= Beginning of Section =
(* ===== verification/JsonParser.v ===== *)
(** The parser of the JSON library as it is: a lexer that yields tokens, a loop with one token of
    look-ahead and a stack of open containers, and a consumer of its events that builds the value through
    references into it; with the proof that it reads exactly what the recursive parser of [Json] reads. *)
From S2P Require Import Prelude Json JsonRoundTrip.
Local Open Scope Z_scope.

Module Parser.

(** * The lexer *)

(** [token_type], with the value the lexer keeps for the token. *)
Inductive token :=
| literal_true | literal_false | literal_null
| value_string (s : string)
| value_number (n : number)
| begin_array | begin_object | end_array | end_object
| name_separator | value_separator
| parse_error
| end_of_input.

(** The token of a structural character. *)
Definition structural (c : ascii) : option token :=
  match c with
  | "[" => Some begin_array
  | "]" => Some end_array
  | "{" => Some begin_object
  | "}" => Some end_object
  | ":" => Some name_separator
  | "," => Some value_separator
  | _ => None
  end%char.

(** The token [t] if the rest of its text was found. *)
Definition found {A} (t : A -> token) (s : string) (r : option (A * string)) : token * string :=
  match r with Some (a, rest) => (t a, rest) | None => (parse_error, s) end.

(** [scan] after the byte order mark: the token and the input after it.  Where the lexer stops after an
    error does not matter, as the parser reads no further. *)
Definition scan (s : string) : token * string :=
  match skip_whitespace s with
  | "" => (end_of_input, "")
  | String c s1 =>
      match structural c with
      | Some t => (t, s1)
      | None =>
          if Ascii.eqb c "t" then
            match scan_literal "rue" s1 with Some r => (literal_true, r) | None => (parse_error, s1) end
          else if Ascii.eqb c "f" then
            match scan_literal "alse" s1 with Some r => (literal_false, r) | None => (parse_error, s1) end
          else if Ascii.eqb c "n" then
            match scan_literal "ull" s1 with Some r => (literal_null, r) | None => (parse_error, s1) end
          else if Ascii.eqb c quote then found value_string s1 (scan_string [] s1)
          else if Ascii.eqb c "000" then (end_of_input, s1)
          else found value_number s1 (scan_number (String c s1))
      end
  end.

(** * The consumer of events *)

(** A reference into a value: the element of an array, or of an object, of the value that the rest
    refers to from the root. *)
Inductive place := at_index (i : nat) | at_key (k : string).

Fixpoint jget (p : list place) (j : json) : option json :=
  match p, j with
  | [], _ => Some j
  | at_index i :: p', JArr l => x ← l !! i; jget p' x
  | at_key k :: p', JObj l => x ← obj_lookup k l; jget p' x
  | _, _ => None
  end.

(** Assignment through a reference. *)
Fixpoint jput (p : list place) (v j : json) : json :=
  match p, j with
  | [], _ => v
  | at_index i :: p', JArr l => JArr (alter (jput p' v) i l)
  | at_key k :: p', JObj l =>
      match obj_lookup k l with
      | Some x => JObj (obj_insert k (jput p' v x) l)
      | None => j
      end
  | _, _ => j
  end.

(** [json_sax_dom_parser]; the last reference of the stack is the first of the list. *)
Record dom := Dom {
  root : json;
  ref_stack : list (list place);
  object_element : option (list place)
}.

(** [handle_value]: the reference to the new value, and the new state. *)
Definition handle_value (v : json) (d : dom) : outcome (list place * dom) :=
  match ref_stack d with
  | [] => Ok ([], {| root := v; ref_stack := []; object_element := object_element d |})
  | r :: _ =>
      match jget r (root d) with
      | Some (JArr l) =>
          Ok (r ++ [at_index (length l)],
              {| root := jput r (JArr (l ++ [v])) (root d); ref_stack := ref_stack d;
                 object_element := object_element d |})
      | Some (JObj _) =>
          match object_element d with
          | Some e => Ok (e, {| root := jput e v (root d); ref_stack := ref_stack d;
                                object_element := Some e |})
          | None => Throw assertion_failed
          end
      | _ => Throw assertion_failed
      end
  end.

(** [null], [boolean], [number_integer], [number_unsigned], [string]. *)
Definition add_value (v : json) (d : dom) : outcome dom := '(_, d) ← handle_value v d; Ok d.

(** [start_object] and [start_array]; [v] is the empty container. *)
Definition start_container (v : json) (d : dom) : outcome dom :=
  '(r, d) ← handle_value v d;
  Ok {| root := root d; ref_stack := r :: ref_stack d; object_element := object_element d |}.

(** [key]: [operator[]] on the map adds null if the key is new. *)
Definition key (k : string) (d : dom) : outcome dom :=
  match ref_stack d with
  | r :: _ =>
      match jget r (root d) with
      | Some (JObj l) =>
          let l' := match obj_lookup k l with Some _ => l | None => obj_insert k JNull l end in
          Ok {| root := jput r (JObj l') (root d); ref_stack := ref_stack d;
                object_element := Some (r ++ [at_key k]) |}
      | _ => Throw assertion_failed
      end
  | [] => Throw assertion_failed
  end.

(** [end_object] and [end_array]. *)
Definition end_container (d : dom) : outcome dom :=
  match ref_stack d with
  | _ :: rs => Ok {| root := root d; ref_stack := rs; object_element := object_element d |}
  | [] => Throw assertion_failed
  end.

(** * The parser *)

(** [parser] with the stack of [sax_parse_internal]: [true] for an array, [false] for an object. *)
Record parser := Par {
  last_token : token;
  input : string;
  states : list bool;
  sax : dom;
  skip_to_state_evaluation : bool
}.

Definition get_token (p : parser) : parser :=
  let '(t, s) := scan (input p) in
  {| last_token := t; input := s; states := states p; sax := sax p;
     skip_to_state_evaluation := skip_to_state_evaluation p |}.

(** One event for the consumer. *)
Definition emit (f : dom -> outcome dom) (p : parser) : outcome parser :=
  d ← f (sax p);
  Ok {| last_token := last_token p; input := input p; states := states p; sax := d;
        skip_to_state_evaluation := skip_to_state_evaluation p |}.

Definition set_states (l : list bool) (p : parser) : parser :=
  {| last_token := last_token p; input := input p; states := l; sax := sax p;
     skip_to_state_evaluation := skip_to_state_evaluation p |}.
Definition set_skip (b : bool) (p : parser) : parser :=
  {| last_token := last_token p; input := input p; states := states p; sax := sax p;
     skip_to_state_evaluation := b |}.

(** [sax->parse_error], which throws. *)
Definition sax_parse_error {A} : outcome A := Throw json_parse_error.

(** The key of an object and the separator after it; the token of the key has been read. *)
Definition object_key (p : parser) : outcome parser :=
  match last_token p with
  | value_string k =>
      p ← emit (key k) p;
      let p := get_token p in
      match last_token p with name_separator => Ok p | _ => sax_parse_error end
  | _ => sax_parse_error
  end.

(** How the switch ends: with [continue], or with a complete value. *)
Inductive switched := Continue (p : parser) | Break (p : parser).

(** The switch on [last_token]. *)
Definition switch_token (p : parser) : outcome switched :=
  match last_token p with
  | begin_object =>
      p ← emit (start_container (JObj [])) p;
      let p := get_token p in
      match last_token p with
      | end_object => p ← emit end_container p; Ok (Break p)
      | _ =>
          p ← object_key p;
          Ok (Continue (get_token (set_states (false :: states p) p)))
      end
  | begin_array =>
      p ← emit (start_container (JArr [])) p;
      let p := get_token p in
      match last_token p with
      | end_array => p ← emit end_container p; Ok (Break p)
      | _ => Ok (Continue (set_states (true :: states p) p))
      end
  | value_number n => v ← number_value n; p ← emit (add_value v) p; Ok (Break p)
  | literal_false => p ← emit (add_value (JBool false)) p; Ok (Break p)
  | literal_null => p ← emit (add_value JNull) p; Ok (Break p)
  | literal_true => p ← emit (add_value (JBool true)) p; Ok (Break p)
  | value_string t => p ← emit (add_value (JStr t)) p; Ok (Break p)
  | parse_error | end_of_input | end_array | end_object | name_separator | value_separator =>
      sax_parse_error
  end.

(** How an iteration ends: with [continue], or with [return true]. *)
Inductive iterated := Again (p : parser) | Return (p : parser).

(** The end of a container: pop the stack and evaluate the state again. *)
Definition close (l : list bool) (p : parser) : outcome iterated :=
  p ← emit end_container p; Ok (Again (set_skip true (set_states l p))).

(** What follows a complete value. *)
Definition evaluate_state (p : parser) : outcome iterated :=
  match states p with
  | [] => Ok (Return p)
  | true :: l =>
      let p := get_token p in
      match last_token p with
      | value_separator => Ok (Again (get_token p))
      | end_array => close l p
      | _ => sax_parse_error
      end
  | false :: l =>
      let p := get_token p in
      match last_token p with
      | value_separator => p ← object_key (get_token p); Ok (Again (get_token p))
      | end_object => close l p
      | _ => sax_parse_error
      end
  end.

(** [sax_parse_internal]; [fuel] bounds its iterations. *)
Fixpoint sax_parse_internal (fuel : nat) (p : parser) : outcome parser :=
  match fuel with
  | O => Unmodelled
  | S fuel' =>
      r ← (if skip_to_state_evaluation p then evaluate_state (set_skip false p)
           else
             r ← switch_token p;
             match r with Continue p => Ok (Again p) | Break p => evaluate_state p end);
      match r with Again p => sax_parse_internal fuel' p | Return p => Ok p end
  end.

(** The constructor reads the first token. *)
Definition parser_new (s : string) : parser :=
  get_token {| last_token := end_of_input; input := s; states := [];
               sax := {| root := JNull; ref_stack := []; object_element := None |};
               skip_to_state_evaluation := false |}.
= End of Section =
### EXERCISE PROMPT
In the listing above, find the line containing "Ok (r ++ [at_index" and the line containing "Definition add_value (v", then retype both and every line between them exactly, with nothing else.

### SOLUTION
          Ok (r ++ [at_index (length l)],
              {| root := jput r (JArr (l ++ [v])) (root d); ref_stack := ref_stack d;
                 object_element := object_element d |})
      | Some (JObj _) =>
          match object_element d with
          | Some e => Ok (e, {| root := jput e v (root d); ref_stack := ref_stack d;
                                object_element := Some e |})
          | None => Throw assertion_failed
          end
      | _ => Throw assertion_failed
      end
  end.

(** [null], [boolean], [number_integer], [number_unsigned], [string]. *)
Definition add_value (v : json) (d : dom) : outcome dom := '(_, d) ← handle_value v d; Ok d.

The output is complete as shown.